━━━━━ Input material

(** The loop invariant: the trading days since [start] have been counted. *)
Lemma trading_days_elapsed_cases c start end_ :
  0 ≤ start → end_ ≤ MAXORD →
  match trading_days_elapsed c start end_ with
  | Ok (Some n) => start ≤ end_ ∧ n = Z.of_nat (length (trading_days c start end_))
  | Ok None => end_ < start
  | Err e => e ≠ OutOfFuel
  end.
Proof.
  intros Hs He. unfold trading_days_elapsed. destruct (Z.ltb_spec end_ start); [done|].
  destruct (while_loop_total DATE_FUEL (elapsed_step c end_)
    (λ s, start ≤ s.1 ≤ end_ ∧ s.2 = Z.of_nat (length (trading_days c start s.1)))
    (λ s, end_ - s.1)
    (λ r, match r with
          | Ok n => n = Z.of_nat (length (trading_days c start end_))
          | Err e => e ≠ OutOfFuel
          end)) with (s := (start, 0)) as (r & -> & Hr).
  - intros [cur n]. cbn [fst snd]. intros [Hc ->]. unfold elapsed_step.
    destruct (Z.ltb_spec cur end_) as [Hlt|]; [|by replace end_ with cur by lia].
    pose proof (next_trading_day_cases c cur ltac:(lia)) as Hn.
    destruct (next_trading_day c cur) as [r|e]; [|done]. destruct Hn as (Hr & Ht & Hn).
    destruct (Z.ltb_spec end_ r).
    + rewrite (trading_days_split c start cur end_), (trading_days_none c cur end_) by
        (first [lia | intros; apply Hn; lia]). by rewrite app_nil_r.
    + cbn [fst snd]. split; [|lia]. split; [lia|].
      rewrite (trading_days_split c start cur r), (trading_days_next c cur r) by
        (first [lia | done]). rewrite length_app. cbn. lia.
  - cbn. split; [lia|]. unfold trading_days. by rewrite Z.sub_diag.
  - cbn. unfold DATE_FUEL, MAXORD in *. lia.
  - by destruct r.
Qed.

(** On the default calendar no search of the loop fails. *)
Lemma trading_days_elapsed_ok start end_ :
  start ≤ end_ → 4 ≤ date_year start → date_year end_ ≤ 9996 →
  ∃ n, trading_days_elapsed DEFAULT_MARKET_CALENDAR start end_ = Ok (Some n).
Proof.
  intros Hse Hs He. unfold trading_days_elapsed. destruct (Z.ltb_spec end_ start); [lia|].
  pose proof (date_year_window start) as Hw. pose proof (date_year_window end_) as Hw'.
  unfold in_window in *. pose proof (date_year_mono _ _ Hse).
  pose proof (days_before_year_bounds (date_year start) ltac:(lia)).
  pose proof (days_before_year_bounds (date_year end_) ltac:(lia)).
  destruct (while_loop_total DATE_FUEL (elapsed_step DEFAULT_MARKET_CALENDAR end_)
    (λ s, start ≤ s.1 ≤ end_) (λ s, end_ - s.1) is_ok)
    with (s := (start, 0)) as (r & -> & [n ->]).
  - intros [cur n] Hc. cbn [fst snd] in *. unfold elapsed_step.
    destruct (Z.ltb_spec cur end_) as [Hlt|]; [|by eexists].
    pose proof (date_year_mono start cur ltac:(lia)).
    pose proof (date_year_mono cur end_ ltac:(lia)).
    destruct (next_ok cur ltac:(lia)) as (r & -> & Hr).
    destruct (Z.ltb_spec end_ r); [by eexists|]. cbn. lia.
  - cbn. lia.
  - cbn. unfold DATE_FUEL, MAXORD in *. lia.
  - by exists n.
Qed.

(** ** Sessions *)

Lemma is_scheduled_early_close_ok day :
  supported_date day → ∃ b, is_scheduled_early_close day = Ok b.
Proof.
  intros Hy. unfold supported_date, is_scheduled_early_close in *.
  destruct (nth_weekday_ok (date_year day) 11 3 4) as (h & -> & Hh & _); [lia..|]. cbn.
  pose proof (days_before_year_bounds (date_year day) ltac:(lia)).
  pose proof (ymd2ord_window (date_year day) 11 1 305 306 ltac:(lia) eq_refl eq_refl).
  pose proof (year_days_cases (date_year day)).
  rewrite date_add_ok by lia. cbn. repeat case_match; eauto.
Qed.

(** Every early close of the calendar is a time before the review time. *)
Definition sane_closes (c : MarketCalendar) : Prop :=
  ∀ day t, early_closes c !! day = Some t → RTH_OPEN < t ≤ RTH_CLOSE.

Lemma session_spec c day :
  supported_date day → sane_closes c →
  if trades c day then
    ∃ t, RTH_OPEN < t ≤ RTH_CLOSE ∧
         session c day = Ok (Some {| ms_trading_date := day;
                                     open_at := combine day RTH_OPEN;
                                     close_at := combine day t;
                                     review_ready_at := combine day REVIEW_READY;
                                     early_close := negb (t =? RTH_CLOSE) |})
  else session c day = Ok None.
Proof.
  intros Hd Hc. unfold session. rewrite trades_ok by done. cbn [mbind res_bind].
  destruct (trades c day); cbn [negb]; [|done].
  destruct (early_closes c !! day) as [t|] eqn:E.
  - exists t. split; [by eapply Hc|done].
  - destruct (is_scheduled_early_close_ok day Hd) as [[|] ->]; cbn [mbind res_bind].
    + exists EARLY_CLOSE. by split.
    + exists RTH_CLOSE. by split.
Qed.

(** What [session] and [spx_session_window] return for a date: the window of
    a trading day starts the evening before. *)
Definition session_facts (c : MarketCalendar) (day : Z) : Prop :=
  if trades c day then
    ∃ t, time_hm 9 30 < t ≤ time_hm 16 0 ∧
         session c day = Ok (Some {| ms_trading_date := day;
                                     open_at := combine day (time_hm 9 30);
                                     close_at := combine day t;
                                     review_ready_at := combine day (time_hm 17 0);
                                     early_close := negb (t =? RTH_CLOSE) |}) ∧
         spx_session_window c day
         = Ok (Some {| sw_trading_date := day;
                       session_start := combine (day - 1) (time_hm 20 15);
                       gth_end := combine day (time_hm 9 25);
                       rth_open := combine day (time_hm 9 30);
                       session_end := combine day t |})
  else session c day = Ok None ∧ spx_session_window c day = Ok None.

━━━━━━━━━━

▶ **Task objective**: All lines from the one with "destruct (early_closes c" onward to the end of the records above should be repeated exactly, and only those lines.

▶ **Output for this task**:
  destruct (early_closes c !! day) as [t|] eqn:E.
  - exists t. split; [by eapply Hc|done].
  - destruct (is_scheduled_early_close_ok day Hd) as [[|] ->]; cbn [mbind res_bind].
    + exists EARLY_CLOSE. by split.
    + exists RTH_CLOSE. by split.
Qed.

(** What [session] and [spx_session_window] return for a date: the window of
    a trading day starts the evening before. *)
Definition session_facts (c : MarketCalendar) (day : Z) : Prop :=
  if trades c day then
    ∃ t, time_hm 9 30 < t ≤ time_hm 16 0 ∧
         session c day = Ok (Some {| ms_trading_date := day;
                                     open_at := combine day (time_hm 9 30);
                                     close_at := combine day t;
                                     review_ready_at := combine day (time_hm 17 0);
                                     early_close := negb (t =? RTH_CLOSE) |}) ∧
         spx_session_window c day
         = Ok (Some {| sw_trading_date := day;
                       session_start := combine (day - 1) (time_hm 20 15);
                       gth_end := combine day (time_hm 9 25);
                       rth_open := combine day (time_hm 9 30);
                       session_end := combine day t |})
  else session c day = Ok None ∧ spx_session_window c day = Ok None.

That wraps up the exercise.